All Day Medical Care Clinic, a healthcare clinic based in Gaithersburg, Maryland, settled allegations from the U.S. Equal Employment Opportunity Commission that it refused to accommodate and then fired a scheduling assistant on her first day of work, according to court documents filed Sept. 17.
According to the agency’s lawsuit, the scheduling assistant informed the CEO on her first day of work that she had a low vision disability and would require Optelec Magnification and Zoomtext software to perform her job. He allegedly told her “she should have disclosed her disability and need for accommodation during her interview” and that “things may have turned out differently” if she had done so.
Although a caseworker from a rehabilitation services department allegedly called and offered to pay for the software, the CEO stood firm in firing the new employee, EEOC said.
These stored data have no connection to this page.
(** * Agents *)

Definition scoped_agent {A} (id tenant project : Z) (f : NativeAgent → M Srv (reply A)) : M Srv (reply A) :=
  agent ← runtime (nr_agent id tenant project); or_404 agent "agent_not_found" f.

Definition create_agent (h : Headers) (payload : AgentCreate) : M Srv (reply NativeAgent) :=
  _auth h "agent:write" (λ tenant project,
    agent ← in_runtime (ns_create_agent tenant project (gc_name payload) (gc_description payload));
    mret (Item agent)).

Definition list_agents (h : Headers) : M Srv (reply (list NativeAgent)) :=
  _auth h "agent:read" (λ tenant project, l ← runtime (ns_list_agents tenant project); mret (Item l)).

Definition get_agent (h : Headers) (id : Z) : M Srv (reply NativeAgent) :=
  _auth h "agent:read" (λ tenant project, scoped_agent id tenant project (λ agent, mret (Item agent))).

Definition update_agent (h : Headers) (id : Z) (payload : AgentUpdate) : M Srv (reply NativeAgent) :=
  _auth h "agent:write" (λ tenant project, scoped_agent id tenant project (λ existing,
    agent ← in_runtime (ns_update_agent (ag_id existing) (Some (default (ag_name existing) (gu_name payload)))
      (default (ag_description existing) (gu_description payload))
      (Some (default (ag_status existing) (gu_status payload))));
    mret (Item agent))).

Definition delete_agent (h : Headers) (id : Z) : M Srv (reply NativeAgent) :=
  _auth h "agent:write" (λ tenant project, scoped_agent id tenant project (λ existing,
    agent ← in_runtime (ns_archive_agent (ag_id existing)); mret (Item agent))).

(** ** Versions *)

Definition _validate_ready_gate (v : VersionArgs) (status : string) : M Srv (option (Z * string)) :=
  if negb (bool_decide (status = "ready")) then mret None
  else
    valid ← of_option (manifest_has_valid_token sha256 (va_package_uri v) (va_framework v) (va_adapter v)
              (va_entrypoint v) (va_manifest v)) type_error;
    mret (if (valid : bool) then None else Some (409, "package_validation_required")).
In the consent decree, in which All Day Medical Care Clinic did not admit liability, the healthcare provider agreed to pay $75,000, representing $50,000 in lost wages and $25,000 in noneconomic damages. It will also disseminate to new employees its Americans with Disabilities Act accommodation policy, designate individuals to whom such requests should be made, provide ADA compliance training to all HR and managerial staff, and post an EEOC notice informing employees of the settlement and its terms.
“This action serves to remind employers that employees need not disclose their disabilities prior to employment, and that they are entitled to accommodations absent undue hardship,” Rosemarie Rhodes, director of the EEOC’s Baltimore Field Office, said in an agency news release.